To determine whether the involvement of thromboxane A2 in bronchial hyperresponsiveness (BHR) is specific to asthma, we examined the effects of a selective inhibitor of thromboxane synthetase (OKY-046) and a cyclooxygenase inhibitor (indomethacin) on bronchial responsiveness to methacholine in normal subjects and patients with chronic bronchitis, diffuse bronchiectasis, and intrinsic bronchial asthma. The provocative concentration of methacholine producing a 20 percent fall in forced expiratory volume in 1 s (PC20-FEV1) was measured before and after oral administration of OKY-046 (2,600 mg over four days) and indomethacin (450 mg over three days) in ten normal, ten bronchitic, nine bronchiectatic, and eight asthmatic subjects, respectively. Baseline values of FEV1 and forced vital capacity (FVC) were not altered by OKY-046 or indomethacin. The geometric mean value of PC20-FEV1 increased significantly (p less than 0.005) from 1.78 to 4.27 mg/ml after OKY-046 in asthmatic subjects, but not in normal, bronchitic, or bronchiectatic subjects. On the other hand, PC20-FEV1 increased significantly (p less than 0.005) from 2.19 to 8.13 mg/ml after indomethacin in bronchiectatic subjects, but not in normal, bronchitic, or asthmatic subjects.
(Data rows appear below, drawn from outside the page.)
(* ===== verification/Why.v ===== *)
(** * The why-explainer

    [components/explain/WhyExplainer.tsx]: the three steps it narrates for a
    trace of [evaluate], with their texts. *)
From S2P Require Import Prelude JsMap Types Hash Evaluate Json.

Inductive StepStatus := Pass | Fail | Skipped.
#[export] Instance StepStatus_eq_dec : EqDecision StepStatus.
Proof. solve_decision. Defined.

Record Step := mkStep { st_label : jstr; st_detail : jstr; st_status : StepStatus }.

(** [t.hashInput.split(":").slice(1).join(":")] *)
Definition after_key (hashInput : jstr) : jstr := join (js ":") (tail (split_on 58 hashInput)).

(** The quoted string the bucket is said to hash. *)
Definition hashed_display (t : EvalTrace) (flag : EvaluableFlag) : jstr :=
  [34] ++ ef_key flag ++ js ":" ++ after_key (et_hashInput t) ++ [34].

Definition rollout_detail (t : EvalTrace) (flag : EvaluableFlag) : jstr :=
  let on := et_on t in
  js "bucket " ++ match et_bucket t with Some b => show b | None => [] end
  ++ (if on then js " < " else js " ≥ ") ++ show (et_percentage t) ++ js "% — "
  ++ (if on then js "inside the rollout, so ON." else js "outside the rollout, so OFF.")
  ++ js " The bucket is a fixed hash of " ++ hashed_display t flag
  ++ js ", so it never changes for this user.".

Definition enabled_step (flag : EvaluableFlag) : Step :=
  mkStep (js "Is the flag enabled?")
    (if ef_enabled flag then js "Yes — the flag is on globally, so evaluation continues."
     else js "No — the flag is off for everyone (a global kill switch). Nothing else matters.")
    (if ef_enabled flag then Pass else Fail).

Definition targeting_step (t : EvalTrace) (flag : EvaluableFlag) : Step :=
  let targetingReached := ef_enabled flag in
  mkStep (js "Is this user targeted?")
    (if negb targetingReached then js "Not reached — the flag is disabled."
     else if et_targeted t then
       js "Yes — this user is on the always-on allow-list, which overrides the percentage."
     else js "No — not on the allow-list, so it comes down to the rollout dice roll.")
    (if negb targetingReached then Skipped else if et_targeted t then Pass else Fail).

Definition rollout_step (t : EvalTrace) (flag : EvaluableFlag) : Step :=
  let rolloutReached := ef_enabled flag && negb (et_targeted t) in
  let '(status, detail) :=
    if negb rolloutReached then
      (Skipped, if negb (ef_enabled flag) then js "Not reached — the flag is disabled."
                else js "Not reached — targeting already decided it (ON).")
    else if decide (et_reason t = RolloutFull) then (Pass, js "Rollout is 100% — everyone is in.")
    else if decide (et_reason t = RolloutZero) then
      (Fail, js "Rollout is 0% — no one is in (via the percentage).")
    else (if et_on t then Pass else Fail, rollout_detail t flag) in
  mkStep (js "Inside the rollout percentage?") detail status.

Definition buildSteps (t : EvalTrace) (flag : EvaluableFlag) : list Step :=
  [enabled_step flag; targeting_step t flag; rollout_step t flag].

Definition REASON_COPY (r : EvalReason) : jstr :=
  match r with
  | NoFlag => js "This flag doesn't exist, so it's off."
  | Disabled => js "The flag is disabled globally."
  | Targeted => js "This user is targeted — an always-on override."
  | RolloutZero => js "Rollout is 0% and the user isn't targeted."
  | RolloutFull => js "Rollout is 100% — everyone's in."
  | InRollout => js "The user's fixed bucket falls inside the rollout."
  | OutOfRollout => js "The user's fixed bucket falls outside the rollout."
  end.

(** [ICON] and the [aria-label] beside it *)
Inductive icon := Check | Cross | Minus.
Definition ICON (s : StepStatus) : icon := match s with Pass => Check | Fail => Cross | Skipped => Minus end.
Definition step_aria (s : StepStatus) : jstr :=
  match s with Pass => js "yes" | Fail => js "no" | Skipped => js "not reached" end.

Record view := mkView {
  v_user : jstr; v_verdict : jstr; v_on : bool; v_reason : jstr;
  v_steps : list (icon * jstr * Step) }.

(** The component for the text in its input. *)
Definition WhyExplainer (flag : EvaluableFlag) (user : jstr) : view :=
  let trimmed := trim user in
  let trace := evaluate (Some flag) trimmed in
  mkView (if bool_decide (trimmed = []) then js "—" else trimmed)
    (if et_on trace then js "ON" else js "OFF") (et_on trace) (REASON_COPY (et_reason trace))
    (map (λ s, (ICON (st_status s), step_aria (st_status s), s)) (buildSteps trace flag)).

(** ** Lemmas *)

Lemma join_split c (s : jstr) : join [c] (split_on c s) = s.
Proof.
  induction s as [|x s IH]; [done|]. simpl. destruct (Z.eqb_spec x c) as [->|Hne].
  - simpl. destruct (split_on c s) as [|w ws] eqn:Hs; [by destruct s; simpl in Hs; repeat case_match|].
    rewrite IH. done.
  - destruct (split_on c s) as [|w ws]; [by rewrite <-IH|]. simpl in *.
    destruct ws; simpl in *; by rewrite IH.
Qed.

Lemma evaluate_hashInput f u : et_hashInput (evaluate (Some f) u) = ef_key f ++ js ":" ++ u.
Proof. unfold evaluate. repeat case_match; done. Qed.

Lemma hashed_display_exact f u :
  58 ∉ ef_key f → hashed_display (evaluate (Some f) u) f = [34] ++ et_hashInput (evaluate (Some f) u) ++ [34].
Proof.
  intros Hk. unfold hashed_display, after_key. rewrite evaluate_hashInput.
  change (js ":" ++ u) with (58 :: u). rewrite split_on_app by done. simpl tail.
  change (js ":") with [58]. rewrite join_split. by rewrite <-(assoc_L (++)).
Qed.

(** ** Property *)

(** The narrative is the decision.  The verdict is ON exactly when the
    steps show an enabled flag and then a pass at targeting or at the percentage;
    a step is marked not reached exactly when an earlier one decided; and when the
    dice decided, the string shown as hashed is the string [evaluate] hashed,
    for every key without a colon. *)
Theorem why_steps_tell_the_decision (f : EvaluableFlag) (u : jstr) :
  let t := evaluate (Some f) (trim u) in
  let s1 := st_status (enabled_step f) in
  let s2 := st_status (targeting_step t f) in
  let s3 := st_status (rollout_step t f) in
  v_on (WhyExplainer f u) = et_on t
  ∧ (et_on t = true ↔ s1 = Pass ∧ (s2 = Pass ∨ s3 = Pass))
  ∧ (s2 = Skipped ↔ s1 = Fail) ∧ (s3 = Skipped ↔ s1 = Fail ∨ s2 = Pass)
  ∧ (58 ∉ ef_key f → et_bucket t ≠ None →
       st_detail (rollout_step t f) = rollout_detail t f
       ∧ hashed_display t f = [34] ++ et_hashInput t ++ [34]).
Proof.
  cbn zeta. split; [done|].
  pose proof (hashed_display_exact f (trim u)) as Hh.
  unfold enabled_step, targeting_step, rollout_step. cbn [st_status st_detail].
  remember (evaluate (Some f) (trim u)) as t eqn:Ht. unfold evaluate in Ht.
  destruct (ef_enabled f); cbn [negb andb] in *.
  2: { subst t. cbn. split_and!; naive_solver. }
  destruct (includes _ _); cbn [negb andb] in *.
  { subst t. cbn. split_and!; naive_solver. }
  destruct (_ <=? 0); [subst t; cbn; split_and!; naive_solver|].
  destruct (_ >=? 100); [subst t; cbn; split_and!; naive_solver|].
  assert (et_targeted t = false ∧ et_reason t ≠ RolloutFull ∧ et_reason t ≠ RolloutZero)
    as (Htg & H1 & H2) by (subst t; destruct (_ <? _); done).
  rewrite Htg. cbn [negb]. rewrite !decide_False by done. cbn [st_status st_detail].
  destruct (et_on t); split_and!; naive_solver.
Qed.

Example why_colon_key :
  hashed_display (evaluate (Some (mkEvaluableFlag (js "a:b") true 50 [])) (js "u")) (mkEvaluableFlag (js "a:b") true 50 [])
  = [34] ++ js "a:b:b:u" ++ [34].
Proof. vm_compute. reflexivity. Qed.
We conclude that the involvement of thromboxane A2 in BHR may be specific to asthma, and bronchial responsiveness of bronchiectasis may be potentiated by inflammatory release of bronchoconstrictor prostaglandins except for thromboxane A2. Further studies using thromboxane A2 receptor antagonists are needed to confirm the conclusion.